Throughout his process of gaining recognition as a talented blueliner, Bear has noticed an opportunity to become a role model for kids in the aboriginal community. He knows firsthand what players like Carey Price and Jordin Tootoo mean to young aboriginals inspiring to play in the NHL one day.

“I’ve never really thought about it (being a role model) much, I just try to be myself, but I’ve noticed how being a role model comes with being a hockey player,” says Bear, whom NHL CSS ranked as the 133rd best North American skater in its midterm ranking. “Players like Carey Price and Jordin Tootoo have made an impact and it would be cool to be looked up to like they are. But I’m just going to work hard and play hard and focus on being a good teammate.”

1. What part of your game do you feel that you have evolved the most since joining the Thunderbirds last year?

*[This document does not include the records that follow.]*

(* ===== verification/MiningHistory.v ===== *)
(** * x/mining/keeper: version histories

    [history.go] and [versionlookup.go]: the operations shared by the three
    versioned families (distribution mode, selection parameters, settlement
    parameters), generic in the record.  A history maps the epoch a version
    becomes effective at to the version; version numbers increase along it but
    need not be contiguous, so the lookup by number goes through a derived index
    and proves absence from the history itself.  The theorems: the lookup is
    right whatever the index holds, and never fails when the index is faithful. *)
From S2P Require Import Prelude Checked Collections.
Local Open Scope Z_scope.

Section history.
Context {V : Type}.
Implicit Types (history : gmap Z V) (index : gmap Z Z).

Definition seekVersionKeyAtOrBefore history (epoch : Z) : option (Z * V) := seek_le epoch history.
Definition seekLatestVersion history : option (Z * V) := seek_max history.

Definition setVersionIndexEntry (version epochKey : Z) : M (gmap Z Z) unit :=
  fail_if (version =? 0) MnInvalidState ;;
  existing ← gets (λ index : gmap Z Z, index !! version);
  match existing with
  | Some _ => mthrow MnInvalidState
  | None => modify (λ index, <[version := epochKey]> index)
  end.

Definition lookupVersionEpochKey index (version : Z) : res (option Z) :=
  fail_if (version =? 0) MnInvalidState ;;
  mret (index !! version).

(** The pending change of a family, and whether it is due. *)
Definition scheduledEntryFor (schedule : gmap Z V) (effectiveEpoch : Z)
    : res (option (Z * V * bool)) :=
  match entries schedule with
  | [] => mret None
  | [(key, value)] =>
      fail_if (key <? effectiveEpoch) MnInvalidState ;;
      mret (Some (key, value, key =? effectiveEpoch))
  | _ => Err MnInvalidState
  end.

Definition nextVersionNumber (latest : Z) : res Z := wrap MnInvalidState (AddUint64 latest 1).

(** The epoch a target binds its configuration at, or [true]: the bootstrap. *)
Definition bindingEpochForTarget (target : Z) : res (Z * bool) :=
  fail_if (target =? 0) MnInvalidState ;;
  if target <=? 2 then mret (0, true)
  else
    binding ← wrap MnInvalidState (SubUint64 target 2);
    mret (binding, false).

(** ** versionlookup.go *)
Definition seekIndexedVersionBelow index (version : Z) : option (Z * Z) :=
  if version <=? 1 then None else seek_le (version - 1) index.
Definition seekIndexedVersionAbove index (version : Z) : option (Z * Z) := seek_gt version index.
Definition seekNextHistoryKey history (after : Z) : option Z := fst <$> seek_gt after history.

Inductive versionClassification := versionFound | versionAboveLatest | versionIntentionalGap.

Context (versionOf : V → Z) (validate : Z → V → res unit).

Definition proveVersionGap history index (version : Z) : res unit :=
  match seekIndexedVersionBelow index version with
  | None => Err MnInvalidState
  | Some (lowerVersion, lowerEpoch) =>
  match seekIndexedVersionAbove index version with
  | None => Err MnInvalidState
  | Some (upperVersion, upperEpoch) =>
      lower ← wrap MnInvalidState (coll_get (history !! lowerEpoch));
      validate lowerEpoch lower ;;
      upper ← wrap MnInvalidState (coll_get (history !! upperEpoch));
      validate upperEpoch upper ;;
      fail_if (negb (versionOf lower =? lowerVersion) || negb (versionOf upper =? upperVersion))
        MnInvalidState ;;
      fail_if ((lowerVersion >=? version) || (version >=? upperVersion)) MnInvalidState ;;
      match seekNextHistoryKey history lowerEpoch with
      | None => Err MnInvalidState
      | Some nextEpoch => fail_if (negb (nextEpoch =? upperEpoch)) MnInvalidState
      end
  end
  end.

Definition resolveExactVersion history index (version : Z) : res (Z * versionClassification) :=
  fail_if (version =? 0) MnInvalidState ;;
  match seekLatestVersion history with
  | None => Err MnInvalidState
  | Some (latestKey, latestRecord) =>
      validate latestKey latestRecord ;;
      if version >? versionOf latestRecord then mret (0, versionAboveLatest)
      else
        indexed ← lookupVersionEpochKey index version;
        match indexed with
        | Some epochKey =>
            record ← wrap MnInvalidState (coll_get (history !! epochKey));
            validate epochKey record ;;
            fail_if (negb (versionOf record =? version)) MnInvalidState ;;
            mret (epochKey, versionFound)
        | None =>
            proveVersionGap history index version ;;
            mret (0, versionIntentionalGap)
        end
  end.
End history.

(** ** Histories and faithful indexes *)
Section lookup.
Context {V : Type} (versionOf : V → Z) (validate : Z → V → res unit).
Implicit Types (history : gmap Z V) (index : gmap Z Z).

(** Every record is valid, and versions increase with the epochs. *)
Record history_valid history : Prop := {
  hv_valid : ∀ k r, history !! k = Some r → validate k r = Ok tt;
  hv_positive : ∀ k r, history !! k = Some r → 0 < versionOf r;
  hv_increasing : ∀ k r k' r', history !! k = Some r → history !! k' = Some r' → k < k' →
    versionOf r < versionOf r'
}.

(** The index holds every version number, and nothing else. *)
Definition index_faithful history index : Prop :=
  ∀ version k, index !! version = Some k ↔ ∃ r, history !! k = Some r ∧ versionOf r = version.

(** Whatever the index holds, an answer is right. *)
Definition answers history (version k : Z) (c : versionClassification) : Prop :=
  match c with
  | versionFound => ∃ r, history !! k = Some r ∧ versionOf r = version
  | versionAboveLatest => history ≠ ∅ ∧ ∀ j r, history !! j = Some r → versionOf r < version
  | versionIntentionalGap =>
      (∀ j r, history !! j = Some r → versionOf r ≠ version) ∧
      (∃ j r, history !! j = Some r ∧ versionOf r < version) ∧
      (∃ j r, history !! j = Some r ∧ version < versionOf r)
  end.

Lemma latest_greatest history k r j x :
  history_valid history → seekLatestVersion history = Some (k, r) →
  history !! j = Some x → versionOf x ≤ versionOf r.
Proof.
  intros Hv [Hk Hmax]%seek_max_Some Hj. specialize (Hmax _ _ Hj).
  destruct (decide (j = k)) as [->|]; [by replace x with r by congruence|].
  pose proof (hv_increasing _ Hv j x k r Hj Hk ltac:(lia)). lia.
Qed.

Lemma proveVersionGap_sound history index version :
  history_valid history → proveVersionGap versionOf validate history index version = Ok tt →
  answers history version 0 versionIntentionalGap.
Proof.
  intros Hv H. unfold proveVersionGap in H.
  destruct (seekIndexedVersionBelow index version) as [[lv lk]|]; [|done].
  destruct (seekIndexedVersionAbove index version) as [[uv uk]|]; [|done].
  minv. rewrite Z.geb_leb in *. zify_bool.
  repeat match goal with H : coll_get _ = Ok _ |- _ => apply coll_get_Ok in H end.
  destruct (seekNextHistoryKey history lk) as [nk|] eqn:E; [|done]. minv. zify_bool. subst nk.
  unfold seekNextHistoryKey in E. apply fmap_Some in E as ([j y] & E & Hj). simpl in Hj. subst j.
  apply seek_gt_Some in E as (_ & Hlt & Hmin).
  match goal with Hl : history !! lk = Some ?a, Hu : history !! uk = Some ?b |- _ =>
    rename a into lower; rename b into upper; rename Hl into Hlower; rename Hu into Hupper end.
  split; [|split; [exists lk, lower; split; [done | lia] | exists uk, upper; split; [done | lia]]].
  intros k r Hk Hver. pose proof (hv_increasing _ Hv) as Hi.
  destruct (Z.lt_trichotomy k lk) as [Hc|[->|Hc]].
  - specialize (Hi _ _ _ _ Hk Hlower Hc). lia.
  - replace r with lower in * by congruence. lia.
  - specialize (Hmin _ _ Hk Hc). destruct (decide (k = uk)) as [->|].
    + replace r with upper in * by congruence. lia.
    + specialize (Hi _ _ _ _ Hupper Hk ltac:(lia)). lia.
Qed.

Lemma resolve_sound history index version k c :
  history_valid history →
  resolveExactVersion versionOf validate history index version = Ok (k, c) →
  answers history version k c.
Proof.
  intros Hv H. unfold resolveExactVersion, lookupVersionEpochKey in H. minv. zify_bool.
  destruct (seekLatestVersion history) as [[lk lr]|] eqn:El; [|done]. minv.
  rewrite Z.gtb_ltb in *. destruct (Z.ltb_spec (versionOf lr) version) as [Hlt|Hle].
  - minv. simplify_eq. split.
    + apply seek_max_Some in El as [Hk _]. intros ->. by rewrite lookup_empty in Hk.
    + intros j r Hj. pose proof (latest_greatest _ _ _ _ _ Hv El Hj). lia.
  - minv. destruct (index !! version) as [ek|] eqn:Ei; minv; simplify_eq.
    + zify_bool. match goal with H : coll_get _ = Ok _ |- _ => apply coll_get_Ok in H end.
      simpl. eauto.
    + match goal with H : proveVersionGap _ _ _ _ _ = Ok tt |- _ =>
        apply proveVersionGap_sound in H; [exact H | done] end.
Qed.

(** With a faithful index, a history that begins at version 1 always answers. *)
Lemma resolve_total history index version origin r1 :
  history_valid history → index_faithful history index →
  history !! origin = Some r1 → versionOf r1 = 1 → 1 ≤ version →
  ∃ k c, resolveExactVersion versionOf validate history index version = Ok (k, c).
Proof.
  intros Hv Hf Ho H1 Hver. unfold resolveExactVersion, lookupVersionEpochKey.
  destruct (Z.eqb_spec version 0); [lia|]. cbn [fail_if mret res_ret mbind res_bind].
  destruct (seekLatestVersion history) as [[lk lr]|] eqn:El.
  2:{ apply seek_max_None in El. subst. by rewrite lookup_empty in Ho. }
  pose proof El as [Hlk _]%seek_max_Some. rewrite (hv_valid _ Hv _ _ Hlk). cbn [mbind res_bind].
  rewrite Z.gtb_ltb. destruct (Z.ltb_spec (versionOf lr) version) as [|Hle]; [by eauto|].
  destruct (index !! version) as [ek|] eqn:Ei; cbn [mbind res_bind].
  { apply Hf in Ei as (r & Hr & Hrv). rewrite Hr. cbn. rewrite (hv_valid _ Hv _ _ Hr). cbn.
    rewrite Hrv, Z.eqb_refl. cbn. eauto. }
  enough (proveVersionGap versionOf validate history index version = Ok tt) as ->
    by (cbn; eauto).
  assert (index !! 1 = Some origin) as Hi1 by (apply Hf; eauto).
  assert (index !! versionOf lr = Some lk) as Hil by (apply Hf; eauto).
  assert (version ≠ 1) by congruence. assert (version ≠ versionOf lr) by congruence.
  unfold proveVersionGap, seekIndexedVersionBelow, seekIndexedVersionAbove.
  destruct (Z.leb_spec version 1); [lia|].
  destruct (seek_le (version - 1) index) as [[lv k1]|] eqn:Eb.
  2:{ pose proof (proj1 (seek_le_None _ _) Eb _ _ Hi1). lia. }
  apply seek_le_Some in Eb as (Hlv & Hlv2 & Hlmax). apply Hf in Hlv as (lower & Hlow & Hlowv).
  destruct (seek_gt version index) as [[uv k2]|] eqn:Ea.
  2:{ pose proof (proj1 (seek_gt_None _ _) Ea _ _ Hil). lia. }
  apply seek_gt_Some in Ea as (Huv & Huv2 & Humin). apply Hf in Huv as (upper & Hup & Hupv).
  rewrite Hlow, Hup. cbn [coll_get wrap mbind res_bind].
  rewrite (hv_valid _ Hv _ _ Hlow), (hv_valid _ Hv _ _ Hup). cbn [mbind res_bind].
  rewrite Hlowv, Hupv, !Z.eqb_refl. cbn [negb orb fail_if mret res_ret mbind res_bind].
  rewrite !Z.geb_leb.
  destruct (Z.leb_spec version lv); [lia|]. destruct (Z.leb_spec uv version); [lia|].
  cbn [orb fail_if mret res_ret mbind res_bind]. pose proof (hv_increasing _ Hv) as Hi.
  assert (k1 < k2) as Hk12.
  { destruct (Z.lt_trichotomy k1 k2) as [|[->|Hc]]; [done | replace lower with upper in * by congruence; lia|].
    specialize (Hi _ _ _ _ Hup Hlow Hc). lia. }
  unfold seekNextHistoryKey. destruct (seek_gt k1 history) as [[j y]|] eqn:En.
  2:{ pose proof (proj1 (seek_gt_None _ _) En _ _ Hup). lia. }
  apply seek_gt_Some in En as (Hy & Hj & Hjmin). cbn [fmap option_fmap option_map fst].
  specialize (Hjmin _ _ Hup Hk12). assert (index !! versionOf y = Some j) as Hyi by (apply Hf; eauto).
  pose proof (Hi _ _ _ _ Hlow Hy Hj). assert (versionOf y ≠ version) by congruence.
  assert (version < versionOf y).
  { destruct (decide (version < versionOf y)); [done|].
    specialize (Hlmax _ _ Hyi ltac:(lia)). lia. }
  specialize (Humin _ _ Hyi ltac:(lia)).
  assert (j = k2) as ->; [|by rewrite Z.eqb_refl].
  destruct (decide (j = k2)); [done|]. specialize (Hi _ _ _ _ Hy Hup ltac:(lia)). lia.
Qed.

(** Appending the next version after the last key. *)
Lemma append_valid history k r lk lr :
  history_valid history → seekLatestVersion history = Some (lk, lr) → lk < k →
  versionOf lr < versionOf r → validate k r = Ok tt →
  history_valid (<[k := r]> history).
Proof.
  intros Hv Hl Hk Hlt Hval. pose proof Hl as [Hlk Hmax]%seek_max_Some.
  pose proof (hv_positive _ Hv _ _ Hlk). split.
  - intros j x [[<- <-]|[_ Hj]]%lookup_insert_Some; [done | by eapply hv_valid].
  - intros j x [[<- <-]|[_ Hj]]%lookup_insert_Some; [lia | by eapply hv_positive].
  - intros j x j' x' [[<- <-]|[_ Hj]]%lookup_insert_Some [[<- <-]|[_ Hj']]%lookup_insert_Some Hjj; [lia| | |].
    + specialize (Hmax _ _ Hj'). lia.
    + pose proof (latest_greatest _ _ _ _ _ Hv Hl Hj). lia.
    + by eapply (hv_increasing _ Hv).
Qed.

Lemma append_faithful history index k r lk lr :
  history_valid history → index_faithful history index →
  seekLatestVersion history = Some (lk, lr) → lk < k → versionOf lr < versionOf r →
  index !! versionOf r = None ∧
  index_faithful (<[k := r]> history) (<[versionOf r := k]> index).
Proof.
  intros Hv Hf Hl Hk Hlt. pose proof Hl as [Hlk Hmax]%seek_max_Some.
  assert (∀ j x, history !! j = Some x → versionOf x ≠ versionOf r ∧ j ≠ k) as Hne.
  { intros j x Hj. pose proof (latest_greatest _ _ _ _ _ Hv Hl Hj). specialize (Hmax _ _ Hj). lia. }
  split.
  - destruct (index !! versionOf r) as [j|] eqn:E; [|done].
    apply Hf in E as (x & Hx & Hxv). by apply Hne in Hx as [].
  - intros version j. rewrite lookup_insert_Some, (Hf version j). split.
    + intros [[<- <-]|[Hver (x & Hx & Hxv)]].
      * exists r. by rewrite lookup_insert_eq.
      * exists x. rewrite lookup_insert_ne; [done|]. intros ->. by apply Hne in Hx as [].
    + intros (x & Hx & Hxv). apply lookup_insert_Some in Hx as [[<- <-]|[Hjk Hx]]; [by left|].
      right. split; [|eauto]. intros <-. by apply Hne in Hx as [].
Qed.
End lookup.
Arguments history_valid {_} _ _ _.
Arguments index_faithful {_} _ _ _.

(** ** Schedules *)
Section schedule.
Context {V : Type}.

(** At most one change is pending, at [bound] or later. *)
Definition pending_from (bound : Z) (P : Z → V → Prop) (schedule : gmap Z V) : Prop :=
  schedule = ∅ ∨ ∃ k x, schedule = {[k := x]} ∧ bound ≤ k ∧ P k x.

Lemma entries_empty : entries (∅ : gmap Z V) = [].
Proof. unfold entries. by rewrite map_to_list_empty. Qed.
(** The change is due now, or there is nothing to do now. *)
Lemma scheduledEntryFor_spec bound P (schedule : gmap Z V) :
  pending_from bound P schedule →
  (∃ x, P bound x ∧ schedule = {[bound := x]} ∧
     scheduledEntryFor schedule bound = Ok (Some (bound, x, true))) ∨
  ((∀ x, schedule ≠ {[bound := x]}) ∧
   (scheduledEntryFor schedule bound = Ok None ∨
    ∃ k x, scheduledEntryFor schedule bound = Ok (Some (k, x, false)))).
Proof.
  unfold scheduledEntryFor. intros [->|(k & x & -> & Hk & Hp)].
  - right. rewrite entries_empty. split; [|by left]. intros y Hy%(f_equal (.!! bound)).
    by rewrite lookup_singleton_eq, lookup_empty in Hy.
  - rewrite entries_singleton. destruct (Z.ltb_spec k bound); [lia|].
    cbn [fail_if mret res_ret mbind res_bind]. destruct (Z.eqb_spec k bound) as [->|Hne].
    + left. eauto.
    + right. split; [|right; eauto]. intros y Hy%(f_equal (.!! k)).
      rewrite lookup_singleton_eq, lookup_singleton_ne in Hy by done. done.
Qed.

Lemma pending_from_S bound P (schedule : gmap Z V) :
  pending_from bound P schedule → (∀ x, schedule ≠ {[bound := x]}) →
  pending_from (bound + 1) P schedule.
Proof.
  intros [->|(k & x & -> & Hk & Hp)] Hne; [by left|]. right. exists k, x. split_and!; [done| |done].
  destruct (decide (k = bound)) as [->|]; [by destruct (Hne x) | lia].
Qed.
End schedule.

“I think how I play with the puck and in the offense as a whole has gotten a lot better. I’ve noticed my shot is harder and more accurate and I make a better first pass now than I did before. I also think I manage the puck better and make smarter decisions with it.”

2. Do you have a favourite NHL player that you try to model your game after?

“I like (Montreal Canadiens’) P.K. Subban and (New York Rangers’) Ryan McDonagh. I like how they play like how they can move the puck and create scoring chances. I try to play a similar style to that as a defenceman who can create offensive chances.”

3. Do you have a favourite NHL team?

“I don’t really have one, but if I had to pick one it would be the Montreal Canadiens. I went there when I was younger and liked the city and Subban is one of my favourite players.”

4. Do you have a favourite road arena that you like to play in?

“In Portland at the Rose Garden. It’s a nice a rink and they have a good crowd.”

5. If you weren’t fully committed to hockey, what other sport do you think you would be pursuing?

“Probably baseball. I used to play slow pitch when I was younger and enjoyed it.”